Note: Some highly sensitive plant species that cannot tolerate even the slightest concentrations of juglone can die in a matter of months or even weeks.

Tip: Because juglone toxicity symptoms may be easily confused with other diseases, infestation, or nutrient deficiency problems, it is recommended to hire an arborist to evaluate the landscape and recommend a course of action.

Plant Species Sensitive to Juglone

The following plant species should not be planted in a garden situated within 60 feet of a mature black walnut tree:


• Asparagus (Asparagus officinalis)
• Cabbage (Brassica oleracea var. capitata)
• Eggplant (Solanum melongena)
• pepper (Capsicum)
• potatoes (Solanum tuberosum)
• Rhubarb (Rheum rhabarbarum)
• Tomatoes (Solanum lycopersicum)

Tomatoes are a juglone sensitive crop


• Apple (Malus domestica)
• Blackberry (Rubus)
• Blueberry (Cyanococcus)
• Pear (Pyrus)

Popular Landscape Plants

• Azalea (Rhododendron)
• White Birch (Betula papyrifera)
• Ornamental Cherries (Prunus avium)
• Crabapple (Malus)
• Honeysuckle (Lonicera)(some species)
• Hydrangea (Hydrangea macrophylla)
• Lilac (Syringa)
• Mountain Laurel (Kalmia latifolia)
• Rhododendron (Rhododendron)
• Yew (Taxus baccata)

Popular Garden Flowers

• Chrysanthemum (Chrysanthemum)(some species)
• Columbine (Aquilegia)
• Lily (Lilium)
• Peony (Paeonia)(some species)
• Petunia (Petunia)

Petunias are sensitive to juglone

Note: If proximity to a black walnut tree is unavoidable, raised garden beds offer a creative solution. However, the bed must be constructed in a way that minimizes or eliminates tree root penetration. These beds must also be kept free of black walnut leaf litter or nuts.

Juglone Tolerant Plant Species

The following plant species have exhibited tolerance to juglone:


• Lima Bean (Phaseolus lunatus)
• Beets (Beta vulgaris)
• Carrots (Daucus carota)
• Melon (Cucumis melo)
• Onion (Allium cepa)
• Parsnip (Pastinaca sativa)
• Squash (Cucurbita)


• Black Raspberry (Rubus occidentalis)
• Cherry (Prunus avium)

Popular Landscape Plants

• Arborvitae (Thuja)
• Daphne (Daphne)
• Forsythia (Forsythia)
• Hemlock (Tsuga)
• Junipers (Juniperus)
• Persimmons (Diospyros virginiana)
• Rose of Sharon (Hibiscus syriacus)
• Wild Rose (Rosa)
• Virginia Creeper (Parthenocissus quinquefolia)

Persimmon species are tolerant to juglone

Popular Garden Flowers

• Begonia (Begonia x semperflorens-cultorum)
• Bergamot (Citrus bergamia)
• Chrysanthemum (Chrysanthemum)(some species)
• Cranesbill (Geranium)
• Shasta Daisy (Leucanthemum × superbum)
• Daylily (Hemerocallis)
• Ferns (Tracheophyta)
• Glory-of-the-snow (Chionodoxa siehei)
• Hyacinth (Hyacinthus)
• Lamb’s-ear (Stachys byzantina)
• Morning Glory (Ipomoea)
• Tulip (Tulipa)
• Violet (Viola)

Tip: When in doubt about a plant’s tolerance to juglone, ask the garden center or nursery attendant for help.

Violet flower species are tolerant to juglone

Are Black Walnut Trees Toxic to Dogs?

Yes.

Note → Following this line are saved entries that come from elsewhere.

(** C6: the automatic pass leaves every ticket that is not open as it is and
    requests one extraction per open ticket, none for the others; a second
    pass after a completed one changes nothing at all: no file, no call of
    the model, no message. *)
Theorem auto_pass_only_open_idempotent (w w' : world) (o : outcome unit) :
  auto_process_open_tickets chat json_loads w = (o, w') →
  length (stored w') = length (stored w)
  ∧ (∀ i t, stored w !! i = Some t → ¬ is_open t → stored w' !! i = Some t)
  ∧ memory_file w' = memory_file w
  ∧ (o = Ok tt →
     scored (log w')
       = (scored (log w) ++ (description <$> filter is_open (stored w)))%list
     ∧ auto_process_open_tickets chat json_loads w' = (Ok tt, w')).
Proof.
  intros H. rewrite auto_process_unfold in H.
  destruct (process_loop chat json_loads (stored w) false w)
    as [[[ts' changed]|] w1] eqn:Hloop.
  - pose proof (process_loop_ok _ _ _ _ _ _ Hloop) as (L & C & F & N & _).
    pose proof (process_loop_inv _ _ _ _ _ Hloop) as (T & Mm & S).
    specialize (S _ eq_refl). simpl in C.
    assert (stored w' = ts' ∧ memory_file w' = memory_file w
            ∧ scored (log w') = scored (log w1) ∧ o = Ok tt) as (E1 & E2 & E3 & ->).
    { destruct changed; injection H as <- <-.
      - simpl. rewrite scored_app. simpl. rewrite app_nil_r. auto.
      - symmetry in C. apply any_open_false in C.
        assert (ts' = stored w) as ->.
        { apply list_eq. intros i. destruct (stored w !! i) as [t|] eqn:Hi.
          - apply (N i t Hi). eapply Forall_lookup_1 in C; eauto.
          - apply lookup_ge_None. apply lookup_ge_None in Hi. lia. }
        unfold stored. rewrite T. auto. }
    rewrite E1. split; [exact L |]. split; [exact N |]. split; [exact E2 |].
    intros _. split; [by rewrite E3 |].
    rewrite auto_process_unfold, E1, process_loop_no_open by exact F.
    reflexivity.
  - injection H as <- <-.
    pose proof (process_loop_inv _ _ _ _ _ Hloop) as (T & Mm & _).
    unfold stored. rewrite T. split; [done |]. split; [done |].
    split; [done |]. discriminate.
Qed.

End Automatic.

(** ** Manual closure *)

Lemma is_space_upper (c : ascii) : is_space (upper_char c) = is_space c.
Proof. destruct c as [[] [] [] [] [] [] [] []]; reflexivity. Qed.

Lemma lstrip_app_blank (l s : string) : blank l = true → lstrip (l ++ s) = lstrip s.
Proof.
  induction l as [|c l IH]; [reflexivity |]. intros H. simpl in H.
  apply andb_true_iff in H as [Hc Hl]. rewrite append_cons. simpl.
  rewrite Hc. auto.
Qed.

Lemma lstrip_blank (l : string) : blank l = true → lstrip l = "".
Proof.
  intros H. rewrite <- (append_nil_r l), lstrip_app_blank by done. reflexivity.
Qed.

Lemma rstrip_blank (r : string) : blank r = true → rstrip r = "".
Proof.
  induction r as [|c r IH]; [reflexivity |]. simpl. intros H.
  apply andb_true_iff in H as [Hc Hr]. rewrite IH, Hc by done. reflexivity.
Qed.

Lemma rstrip_app_blank (s r : string) : blank r = true → rstrip (s ++ r) = rstrip s.
Proof.
  intros H. induction s as [|c s IH]; [by apply rstrip_blank |].
  rewrite append_cons. simpl. by rewrite IH.
Qed.

Lemma strip_app_blank_r (s r : string) : blank r = true → strip (s ++ r) = strip s.
Proof.
  intros H. unfold strip. induction s as [|c s IH].
  - rewrite append_nil_l, lstrip_blank by done. reflexivity.
  - rewrite append_cons. simpl. destruct (is_space c); [exact IH |].
    rewrite <- append_cons. by apply rstrip_app_blank.
Qed.

Lemma strip_padding (l s r : string) :
  blank l = true → blank r = true → strip (l ++ s ++ r) = strip s.
Proof.
  intros Hl Hr. unfold strip. rewrite lstrip_app_blank by done.
  by apply strip_app_blank_r.
Qed.

Lemma lstrip_upper (s : string) : lstrip (upper s) = upper (lstrip s).
Proof.
  induction s as [|c s IH]; [reflexivity |]. simpl.
  rewrite is_space_upper. destruct (is_space c); [exact IH | reflexivity].
Qed.

Lemma rstrip_upper (s : string) : rstrip (upper s) = upper (rstrip s).
Proof.
  unfold upper. induction s as [|c s IH]; [reflexivity |]. simpl.
  rewrite IH, is_space_upper.
  destruct (rstrip s); simpl; [destruct (is_space c) |]; reflexivity.
Qed.

Lemma strip_upper (s : string) : strip (upper s) = upper (strip s).
Proof. unfold strip. by rewrite lstrip_upper, rstrip_upper. Qed.

Lemma truthy_upper (s : string) : truthy (upper s) = truthy s.
Proof. destruct s; reflexivity. Qed.

Lemma lstrip_split (s : string) : ∃ l, s = l ++ lstrip s ∧ blank l = true.
Proof.
  induction s as [|c s (l & E & B)]; [by exists "" |]. simpl.
  destruct (is_space c) eqn:Hc.
  - exists (String c l). rewrite append_cons, <- E. simpl. by rewrite Hc, B.
  - by exists "".
Qed.

Lemma rstrip_split (s : string) : ∃ r, s = rstrip s ++ r ∧ blank r = true.
Proof.
  induction s as [|c s (r & E & B)]; [by exists "" |]. simpl.
  destruct (rstrip s) as [|x y] eqn:Hr.
  - rewrite append_nil_l in E. subst r. destruct (is_space c) eqn:Hc.
    + exists (String c s). split; [reflexivity |]. simpl. by rewrite Hc, B.
    + exists s. by rewrite append_cons, append_nil_l.
  - exists r. by rewrite append_cons, <- E.
Qed.

Lemma strip_split (s : string) :
  ∃ l r, s = l ++ strip s ++ r ∧ blank l = true ∧ blank r = true.
Proof.
  destruct (lstrip_split s) as (l & El & Bl).
  destruct (rstrip_split (lstrip s)) as (r & Er & Br).
  exists l, r. unfold strip. by rewrite <- Er, <- El.
Qed.

(** Where the handler looks for the ticket: two numbers are the same when
    they differ in letter case and surrounding white space only. *)
Lemma same_number_padding (stored_no entered : string) :
  differ_only_in_case_and_padding stored_no entered →
  same_number stored_no entered = true.
Proof.
  intros (la & ca & ra & lb & cb & rb & -> & -> & Hla & Hra & Hlb & Hrb & Hc).
  unfold same_number. apply string_eqb_true.
  rewrite !strip_padding, <- !strip_upper, Hc by done. reflexivity.
Qed.

Lemma same_number_spec (stored_no entered : string) :
  same_number stored_no entered = true
  ↔ differ_only_in_case_and_padding stored_no entered.
Proof.
  split; [| apply same_number_padding].
  intros H. apply string_eqb_true in H.
  destruct (strip_split stored_no) as (la & ra & Ea & Bla & Bra).
  destruct (strip_split entered) as (lb & rb & Eb & Blb & Brb).
  exists la, (strip stored_no), ra, lb, (strip entered), rb. auto 10.
Qed.

Section Closure.
Context {llm : Type}.
Abbreviation world := (@world llm).

Lemma close_loop_absent (n notes : string) (seen ts : list ticket) (w : world) :
  none_matches n ts → close_loop n notes seen ts w = (Ok false, w).
Proof.
  intros H. revert seen. induction H as [|t ts Ht _ IH]; intros seen; [reflexivity |].
  cbn [close_loop]. rewrite Ht. apply IH.
Qed.

Lemma close_loop_found (n notes : string) (seen pre : list ticket) (t : ticket)
    (post : list ticket) (w : world) :
  none_matches n pre → same_number (ticket_no t) n = true →
  close_loop n notes seen (pre ++ t :: post) w =
    if String.eqb (status t) "need review"
    then (Ok true, closed_world w n notes (seen ++ pre) t post)
    else (Ok false, with_log w (log w ++ [Display (Error not_in_review)])).
Proof.
  intros H Ht. revert seen. induction H as [|u pre Hu _ IH]; intros seen.
  - cbn [app close_loop]. rewrite Ht, app_nil_r.
    destruct (String.eqb (status t) "need review"); [| reflexivity].
    unfold closed_world, remembered. simpl.
    unfold mbind, M_bind, save_tickets, load_memory, save_memory, st_success, record.
    simpl. rewrite <- !app_assoc. reflexivity.
  - cbn [app close_loop]. rewrite Hu, IH, <- app_assoc. reflexivity.
Qed.

Lemma strip_truthy (s : string) : strip s ≠ "" → negb (truthy (strip s)) = false.
Proof. intros H. apply negb_false_iff, truthy_true, H. Qed.

Lemma manual_closure_accepts (w : world) (n notes : string)
    (pre : list ticket) (t : ticket) (post : list ticket) :
  strip n ≠ "" → strip notes ≠ "" →
  stored w = (pre ++ t :: post)%list →
  none_matches n pre → same_number (ticket_no t) n = true →
  status t = "need review" →
  close_ticket_manually n notes w = (Ok tt, closed_world w n notes pre t post).
Proof.
  intros Hn Hnotes Hst Hpre Ht Hs. unfold close_ticket_manually.
  rewrite (strip_truthy _ Hn), (strip_truthy _ Hnotes).
  unfold mbind at 1, M_bind at 1, load_tickets. fold (stored w). rewrite Hst.
  unfold mbind, M_bind. rewrite close_loop_found, Hs by done. reflexivity.
Qed.

Lemma manual_closure_wrong_state (w : world) (n notes : string)
    (pre : list ticket) (t : ticket) (post : list ticket) :
  strip n ≠ "" → strip notes ≠ "" →
  stored w = (pre ++ t :: post)%list →
  none_matches n pre → same_number (ticket_no t) n = true →
  status t ≠ "need review" →
  close_ticket_manually n notes w
    = (Ok tt, with_log w (log w ++ [Display (Error not_in_review);
                                    Display (Error not_found)])%list).
Proof.
  intros Hn Hnotes Hst Hpre Ht Hs. unfold close_ticket_manually.
  rewrite (strip_truthy _ Hn), (strip_truthy _ Hnotes).
  unfold mbind at 1, M_bind at 1, load_tickets. fold (stored w). rewrite Hst.
  unfold mbind, M_bind. rewrite close_loop_found by done.
  apply String.eqb_neq in Hs. rewrite Hs. simpl.
  unfold st_error, record, with_log. simpl. rewrite <- app_assoc. reflexivity.
Qed.

Lemma manual_closure_absent (w : world) (n notes : string) :
  strip n ≠ "" → strip notes ≠ "" → none_matches n (stored w) →
  close_ticket_manually n notes w
    = (Ok tt, with_log w (log w ++ [Display (Error not_found)])%list).
Proof.
  intros Hn Hnotes H. unfold close_ticket_manually.
  rewrite (strip_truthy _ Hn), (strip_truthy _ Hnotes).
  unfold mbind at 1, M_bind at 1, load_tickets. fold (stored w).
  unfold mbind, M_bind. rewrite close_loop_absent by done. reflexivity.
Qed.

Lemma manual_closure_blank (w : world) (n notes : string) :
  strip n = "" ∨ strip notes = "" →
  ∃ text, close_ticket_manually n notes w
          = (Ok tt, with_log w (log w ++ [Display (Error text)])%list).
Proof.
  intros H. unfold close_ticket_manually.
  destruct (truthy (strip n)) eqn:En; simpl; [| eauto].
  destruct (truthy (strip notes)) eqn:Enotes; simpl; [| eauto].
  apply truthy_true in En, Enotes. tauto.
Qed.

Lemma none_matches_middle (n : string) (pre : list ticket) (t : ticket)
    (post : list ticket) :
  same_number (ticket_no t) n = true → ¬ none_matches n (pre ++ t :: post)%list.
Proof.
  intros Ht Hc. unfold none_matches in Hc.
  rewrite Forall_app, Forall_cons in Hc. destruct Hc as (_ & Hc & _). congruence.
Qed.

(** C7 (amended): with a ticket number and notes that are not blank, and the
    first ticket carrying that number in [need review], manual closure
    rewrites the store with that ticket closed and its [human_resolution]
    set to the notes, and appends one entry to the resolution memory. *)
Theorem manual_closure_need_review (w : world) (n notes : string)
    (pre : list ticket) (t : ticket) (post : list ticket) :
  strip n ≠ "" → strip notes ≠ "" →
  stored w = (pre ++ t :: post)%list →
  none_matches n pre → same_number (ticket_no t) n = true →
  status t = "need review" →
  close_ticket_manually n notes w = (Ok tt, closed_world w n notes pre t post)
  ∧ stored (closed_world w n notes pre t post)
      = (pre ++ close_ticket notes t :: post)%list
  ∧ status (close_ticket notes t) = "closed"
  ∧ human_resolution (close_ticket notes t) = Some notes
  ∧ ticket_no (close_ticket notes t) = ticket_no t
  ∧ description (close_ticket notes t) = description t
  ∧ ai_analysis (close_ticket notes t) = ai_analysis t
  ∧ remembered (closed_world w n notes pre t post)
      = (remembered w ++ [MemoryEntry n notes true])%list.
Proof.
  intros Hn Hnotes Hst Hpre Ht Hs.
  split; [by apply manual_closure_accepts | repeat split].
Qed.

They can be, when moldy (Penicillium spp.), fallen walnuts containing the mycotoxin (Penitrem A) that is poisonous to dogs and other animals that eat the moldy walnuts. Dogs, in particular, can develop convulsions a few hours after eating these moldy walnuts. Hyperthermia, rapid breathing, urination, and dilated pupils may also be seen in affected animals.

Tip: If you suspect that your dog has consumed these nuts, seek immediate veterinary assistance (take a sample of what was consumed with you to the vet’s office).

Killer Black Walnut Trees

In this article, you discovered essential information on black walnut toxicity, protecting your yard and garden space, and how removing the tree may not eliminate the problem.

Planting juglone tolerant plant species and keeping more vulnerable species far from the black walnut tree, you can still create a harmonious ecosystem for your landscape.

Ignoring the juglone toxicity symptoms of your plants, shrubs, and trees can leave you running in circles looking for reasons why your landscape is dying, and nothing you plant will grow.